Says Lucas: “The bottom line is that if retirees are determined
to preserve their assets and not to spend them down, this creates important
implications--ranging from the type of retirement products offered to how
retirement preparedness is assessed. However, if such drawdown patterns are the
consequence of behavioral biases or lack of education on how to safely spend
down retirement savings, this has quite different implications when it comes to
necessary tools and support for retirees as they seek to manage their assets in
retirement.”
The full reports are published in the April 3 Issue
Briefs; “Asset Decumulation or Asset Preservation? What Guides Retirement
Spending?” is available online here, and “Cumulative Out-of-Pocket Health
Care Expenses After the Age of 70” is available online here.
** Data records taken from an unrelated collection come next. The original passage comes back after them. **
(* ===== verification/Ssrf.v ===== *)
(** * Ssrf: what the endpoint validation of [Adapter] guarantees: the
    soundness of [validate], and what becomes of a validated endpoint when
    [parse_endpoint] takes it apart again to dial it. *)

From S2P Require Import Prelude Text Net IpText Protocol Resolver World Stores Dns Adapter.
Open Scope Z_scope.

(** ** The shape of a validated endpoint *)

(** The text [validate] builds for an address and an optional port. *)
Definition endpoint_text (ip : IpAddr) (port : option Z) : bytes :=
  match port with
  | Some p => display_ip ip ++ colon :: print_dec p
  | None => display_ip ip
  end.

Definition valid_port (p : Z) : Prop := 1 <= p <= 65535.

(** [out] names an allowed address, with or without a port. *)
Definition vetted (out : bytes) (ip : IpAddr) (port : option Z) : Prop :=
  out = endpoint_text ip port /\ is_blocked_ip ip = false
  /\ match port with Some p => valid_port p | None => True end.

Lemma display_ip_nonempty ip : display_ip ip <> [].
Proof.
  destruct ip as [v4|v6]; cbn.
  - unfold display_ipv4. intros [E _]%app_eq_nil. by apply print_dec_nonempty in E.
  - destruct (display_ipv6_prefix v6) as (h & u & -> & _). by intros [_ ?]%app_eq_nil.
Qed.

Lemma endpoint_text_nonempty ip port : endpoint_text ip port <> [].
Proof.
  destruct port; cbn; [intros [E _]%app_eq_nil|intros E]; by apply display_ip_nonempty in E.
Qed.

(** The host and the optional port an endpoint is written with. *)
Definition endpoint_host (endpoint : bytes) : bytes :=
  match split_once colon endpoint with Some (h, _) => h | None => endpoint end.
Definition endpoint_port (endpoint : bytes) : option bytes :=
  match split_once colon endpoint with
  | Some (_, p) => if bool_decide (p = []) then None else Some p
  | None => None
  end.

Lemma splitn_3 s :
  splitn 3 colon s =
  match split_once colon s with
  | None => [s]
  | Some (a, b) => match split_once colon b with
                   | None => [a; b]
                   | Some (b1, b2) => [a; b1; b2]
                   end
  end.
Proof.
  cbn. destruct (split_once colon s) as [[a b]|]; [|done].
  by destruct (split_once colon b) as [[? ?]|].
Qed.

Section Validate.
Context `{Env} {CD CR : Type} `{TtlCacheLaws bytes IpAddr CD} `{TtlCache bytes CacheEntry CR}.
Implicit Types s : Routing CD CR.

(** [ip] is the literal [host] or comes from a lookup of [host]. *)
Definition host_address (t : trace) (host : bytes) (ip : IpAddr) : Prop :=
  parse_ipaddr host = Some ip \/ looked_up t host ip.

Definition validate_post (endpoint : bytes) s (r : result ResolverError bytes)
    (s' : Routing CD CR) (t' : trace) : Prop :=
  r_adapter s' = r_adapter s /\ dns_inv (r_dns s') t' /\
  match r with
  | Ok out =>
      exists ip port,
        vetted out ip port /\ host_address t' (endpoint_host endpoint) ip
        /\ match endpoint_port endpoint with
           | Some text => exists p, port = Some p /\ parse_u16 text = Some p
           | None => port = None
           end
  | Err e => error_code e = INTERNAL \/ error_code e = FORBIDDEN
  end.

(** The part of [validate] that follows the syntactic checks. *)
Lemma wp_validate_resolved endpoint host port (has_port : bool) (p : Z) s t :
  dns_inv (r_dns s) t ->
  endpoint_host endpoint = host ->
  port = (if has_port then Some p else None) ->
  (has_port = true -> valid_port p) ->
  match endpoint_port endpoint with
  | Some text => exists q, port = Some q /\ parse_u16 text = Some q
  | None => port = None
  end ->
  wp (resolved <- zoom r_dns set_dns (resolve host DNS_TIMEOUT) ;;
      ip <- lift (ok_or (internal (B "Cannot resolve hostname: " ++ host))
                    (parse_ipaddr resolved)) ;;
      if is_blocked_ip ip then
        fail (forbidden (B "Access to private/reserved IP address is forbidden: "
                         ++ display_ip ip))
      else
        ret (if has_port then display_ip ip ++ colon :: print_dec p else display_ip ip))
    (validate_post endpoint s) s t.
Proof.
  intros Hi Hh -> Hp Hport. wp_step. wp_step. apply wp_resolve; [done|].
  intros out d' t' Hres Hi' _. wp_step. wp_step.
  destruct (parse_ipaddr out) as [ip|] eqn:Eip; cbn [ok_or].
  2: { split; [done|]. split; [done|]. by left. }
  destruct (is_blocked_ip ip) eqn:Eb; [apply wp_fail|apply wp_ret].
  { split; [done|]. split; [done|]. by right. }
  split; [done|]. split; [done|].
  exists ip, (if has_port then Some p else None). split; [|split].
  - split; [by destruct has_port|]. split; [done|]. destruct has_port; auto.
  - rewrite Hh. destruct Hres as [->|(ip' & -> & Hl)]; [by left|]. rewrite parse_display_ip in Eip.
    injection Eip as <-. by right.
  - done.
Qed.

Lemma wp_validate endpoint s t :
  dns_inv (r_dns s) t -> wp (validate endpoint) (validate_post endpoint s) s t.
Proof.
  intros Hi. unfold validate. rewrite splitn_3.
  assert (Herr : forall m, validate_post endpoint s (Err (internal m)) s t).
  { intros m. split; [done|]. split; [done|]. by left. }
  pose proof (eq_refl (endpoint_host endpoint)) as Hh.
  pose proof (eq_refl (endpoint_port endpoint)) as Hp.
  unfold endpoint_host at 2 in Hh. unfold endpoint_port at 2 in Hp.
  destruct (split_once colon endpoint) as [[host rest]|] eqn:E1.
  2: { eval_lengths. wp_step. wp_step.
       eapply wp_validate_resolved with (port := None) (has_port := false) (p := 0); try done.
       by rewrite Hp. }
  destruct (split_once colon rest) as [[? ?]|] eqn:E2;
    [eval_lengths; by apply wp_fail|].
  eval_lengths. cbn [nth]. destruct (decide (rest = [])) as [->|Hne].
  - rewrite (bool_decide_eq_false_2 ([] <> [])) by auto. cbn [andb].
    wp_step. wp_step.
    eapply wp_validate_resolved with (port := None) (has_port := false) (p := 0); try done.
    by rewrite Hp.
  - rewrite (bool_decide_eq_true_2 (rest <> [])) by done. cbn [andb].
    rewrite bool_decide_eq_false_2 in Hp by done.
    wp_step. wp_step. destruct (parse_u16 rest) as [p|] eqn:Ep; cbn [ok_or]; [|apply Herr].
    destruct ((1 <=? p) && (p <=? 65535)) eqn:Er; cbn [negb]; [|apply wp_fail, Herr].
    bool_to_prop.
    eapply wp_validate_resolved with (port := Some p) (has_port := true); try done.
    rewrite Hp. eauto.
Qed.
End Validate.

(** ** Properties *)
Section Properties.
Context `{Env} {CD CR : Type} `{TtlCacheLaws bytes IpAddr CD} `{TtlCache bytes CacheEntry CR}.

(** C15: soundness of [validate]: whatever the DNS answers, an endpoint is
    accepted only if it names (literally, or through a lookup of exactly its
    host) an address outside the blocked ranges; the result is that address
    with the requested port, which is in 1..=65535; every refusal is an
    [Internal] or a [Forbidden] error; the adapter is left unchanged. *)
Theorem validate_sound endpoint (s : Routing CD CR) t :
  dns_inv (r_dns s) t ->
  let '(r, s', t') := validate endpoint s t in validate_post endpoint s r s' t'.
Proof. apply wp_validate. Qed.

(** [validate] rejects a malformed endpoint before any DNS lookup: more
    than one colon, or a port that is not a decimal number in 1..=65535, is
    an [Internal] error and neither the state nor the history changes. *)
Theorem validate_rejects_malformed endpoint (s : Routing CD CR) t :
  match split_once colon endpoint with
  | Some (_, rest) =>
      colon ∈ rest
      \/ (rest <> [] /\ match parse_u16 rest with Some p => ~ valid_port p | None => True end)
  | None => False
  end ->
  exists m, validate endpoint s t = (Err (internal m), s, t).
Proof.
  unfold validate. rewrite splitn_3.
  destruct (split_once colon endpoint) as [[host rest]|] eqn:E1; [|done].
  pose proof (split_once_spec colon rest) as Hrest.
  destruct (split_once colon rest) as [[b1 b2]|] eqn:E2.
  { intros _. eval_lengths. by eexists. }
  intros [?|[Hne Hp]]; [done|]. eval_lengths. cbn [nth].
  rewrite (bool_decide_eq_true_2 (rest <> [])) by done. unfold bind, lift. cbn [andb].
  destruct (parse_u16 rest) as [p|]; cbn [ok_or]; [|by eexists].
  destruct ((1 <=? p) && (p <=? 65535)) eqn:Er; cbn [negb]; [|by eexists].
  bool_to_prop. unfold valid_port in Hp. lia.
Qed.
End Properties.

(** How an admitted endpoint is taken apart. *)
Lemma parse_endpoint_vetted_v4 out ip port default_port :
  vetted out (V4 ip) port ->
  parse_endpoint out default_port = (display_ipv4 ip, unwrap_or default_port port).
Proof.
  intros (-> & _ & Hp). unfold parse_endpoint, endpoint_text, display_ip.
  pose proof (display_ipv4_no_colon ip) as Hc.
  destruct port as [p|]; [|by rewrite split_once_notin].
  rewrite split_once_app by done. unfold valid_port in Hp.
  pose proof (parse_uint_print u16_max p ltac:(unfold u16_max; lia)) as Hprint.
  pose proof (print_dec_nonempty p).
  destruct (print_dec p) eqn:E; [done|]. rewrite <- E in *.
  unfold parse_u16. by rewrite Hprint.
Qed.

Lemma parse_endpoint_vetted_v6 out ip port default_port :
  vetted out (V6 ip) port ->
  exists h u, display_ipv6 ip = h ++ colon :: u
              /\ fst (parse_endpoint out default_port) = h /\ parse_ipaddr h = None.
Proof.
  intros (-> & _ & _). unfold endpoint_text, display_ip.
  destruct (display_ipv6_prefix ip) as (h & u & Ed & Hh).
  assert (Hcol : colon ∉ h) by by eapply radix_digits_no_sep.
  assert (Hdot : dot ∉ h) by by eapply radix_digits_no_sep.
  assert (Hp : forall v, fst (parse_endpoint (h ++ colon :: v) default_port) = h).
  { intros v. unfold parse_endpoint. rewrite split_once_app by done. by destruct v. }
  exists h, u. split; [done|]. split; [|by apply parse_ipaddr_no_sep].
  rewrite Ed. destruct port; [rewrite <- app_assoc|]; apply Hp.
Qed.

(** Taking an admitted endpoint apart never yields a blocked literal. *)
Lemma vetted_dial out ip port default_port ip' :
  vetted out ip port ->
  parse_ipaddr (fst (parse_endpoint out default_port)) = Some ip' -> is_blocked_ip ip' = false.
Proof.
  intros Hv Hparse. destruct ip as [v4|v6].
  - rewrite (parse_endpoint_vetted_v4 _ _ _ default_port Hv) in Hparse. cbn in Hparse.
    rewrite parse_display_ipv4 in Hparse. injection Hparse as <-. apply Hv.
  - destruct (parse_endpoint_vetted_v6 _ _ _ default_port Hv) as (h & u & _ & Hh & Hp).
    by rewrite Hh, Hp in Hparse.
Qed.

(** A dialled host that is an IP literal is not a blocked one. *)
Definition safe_dial (ev : event) : Prop :=
  match ev with
  | EvConnect host _ _ => forall ip, parse_ipaddr host = Some ip -> is_blocked_ip ip = false
  | _ => True
  end.

(** Any event but dialling and hyper's dealings with a client. *)
Definition no_dial (ev : event) : Prop :=
  match ev with
  | EvConnect _ _ _ | EvHttpRequest _ _ | EvHttpReply _ _ => False
  | _ => True
  end.
Lemma no_dial_safe ev : no_dial ev -> safe_dial ev.
Proof. by destruct ev. Qed.

(** C16: no time-of-check/time-of-use gap for IPv4: when an endpoint validated
    as the IPv4 address [ip] is taken apart for dialling, the host is the text
    of [ip] (an IP literal, so no second DNS lookup decides the target), that
    literal parses to the very address that was checked, and the port is the
    validated one or the default. *)
Theorem validated_ipv4_dial out ip port default_port :
  vetted out (V4 ip) port ->
  parse_endpoint out default_port = (display_ipv4 ip, unwrap_or default_port port)
  /\ parse_ipaddr (fst (parse_endpoint out default_port)) = Some (V4 ip)
  /\ is_blocked_ip (V4 ip) = false.
Proof.
  intros Hv. rewrite (parse_endpoint_vetted_v4 _ _ _ default_port Hv).
  split; [done|]. split; [apply parse_display_ipv4|apply Hv].
Qed.

(** C17: for IPv6 the guarantee fails: taking apart an endpoint validated as an
    IPv6 address never gives that address back.  The dialled host is the text
    before the first colon of the address, which is not an IP literal at all,
    so the validated address is never dialled and the host is looked up
    again. *)
Theorem validated_ipv6_misparsed out ip port default_port :
  vetted out (V6 ip) port ->
  let host := fst (parse_endpoint out default_port) in
  host <> display_ipv6 ip /\ parse_ipaddr host = None.
Proof.
  intros Hv. destruct (parse_endpoint_vetted_v6 _ _ _ default_port Hv) as (h & u & Ed & Hh & Hp).
  cbn zeta. rewrite Hh. split; [|done].
  rewrite Ed. intros E. apply (f_equal List.length) in E.
  rewrite length_app in E. cbn in E. lia.
Qed.

(** ** Witnesses *)

Definition google_v6 : Ipv6Addr :=
  unwrap_or (mkIpv6 (group_of 0) (group_of 0) (group_of 0) (group_of 0) (group_of 0)
               (group_of 0) (group_of 0) (group_of 0))
    (ipv6_of_groups (map group_of [0x2001; 0x4860; 0x4860; 0; 0; 0; 0; 0x8888])).

Lemma validated_ipv4_dial_witness :
  vetted (B "8.8.8.8:443") (V4 (mkIpv4 (chr 8) (chr 8) (chr 8) (chr 8))) (Some 443)
  /\ parse_endpoint (B "8.8.8.8:443") 80 = (B "8.8.8.8", 443).
Proof.
  assert (V : vetted (B "8.8.8.8:443") (V4 (mkIpv4 (chr 8) (chr 8) (chr 8) (chr 8))) (Some 443)).
  { split; [vm_compute; reflexivity|split; [vm_compute; reflexivity|split; lia]]. }
  split; [exact V|].
  exact (proj1 (validated_ipv4_dial _ _ _ 80 V)).
Defined.

Lemma validated_ipv6_misparsed_witness :
  vetted (B "2001:4860:4860::8888:443") (V6 google_v6) (Some 443)
  /\ fst (parse_endpoint (B "2001:4860:4860::8888:443") 80) = B "2001"
  /\ parse_ipaddr (fst (parse_endpoint (B "2001:4860:4860::8888:443") 80)) = None.
Proof.
  assert (V : vetted (B "2001:4860:4860::8888:443") (V6 google_v6) (Some 443)).
  { split; [vm_compute; reflexivity|split; [vm_compute; reflexivity|split; lia]]. }
  split; [exact V|]. split; [vm_compute; reflexivity|].
  exact (proj2 (validated_ipv6_misparsed _ _ _ 80 V)).
Defined.

Definition ssrf_example_routing : Routing dns_example_cache (AssocCache bytes CacheEntry) :=
  mkRouting (adapter_new None Http) dns_initial.

Lemma validate_sound_witness :
  let run := @validate dns_example_env dns_example_cache _ (AssocCache bytes CacheEntry)
               (B "example.com:443") ssrf_example_routing [] in
  fst (fst run) = Ok (B "93.184.216.34:443")
  /\ let '(r, s', t') := run in
     validate_post (B "example.com:443") ssrf_example_routing r s' t'.
Proof.
  split; [vm_compute; reflexivity|].
  exact (@validate_sound dns_example_env dns_example_cache (AssocCache bytes CacheEntry) _ _
           (B "example.com:443") ssrf_example_routing [] (dns_inv_initial [])).
Defined.

Lemma validate_rejects_malformed_witness :
  exists m, @validate dns_example_env dns_example_cache _ (AssocCache bytes CacheEntry)
              (B "example.com:70000") ssrf_example_routing []
            = (Err (internal m), ssrf_example_routing, []).
Proof.
  apply (@validate_rejects_malformed dns_example_env dns_example_cache
           (AssocCache bytes CacheEntry) _ (B "example.com:70000") ssrf_example_routing []).
  right. split; [discriminate|vm_compute; exact I].
Defined.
The Employee Benefit Research Institute is a private,
nonpartisan, nonprofit research institute based in Washington, DC, that focuses
on health, savings, retirement, and financial security issues. EBRI does not
lobby and does not take policy positions. The work of EBRI is made possible by
funding from its members and sponsors, which include a broad range of public,
private, for-profit and nonprofit organizations. For more information go
to www.ebri.orgor
visit the web site of EBRI’s affiliated American Savings Education Council
at www.asec.org
[i] Non-housing assets do not include assets in an
employer-provided retirement plan such as a 401(k), which could be a
significant portion of savings. However, any 401(k) funds rolled over to an IRA
are included.
[ii] The Issue Briefs use data from the
Health and Retirement Study (HRS), which initially excludes institutionalized
persons (i.e. those in prisons, jails, nursing homes, long-term or dependent
care facilities). This has the potential to mute the right hand tail for
long-term care costs. Some research has shown that subsequent rounds of surveys
properly represent the institutionalized population.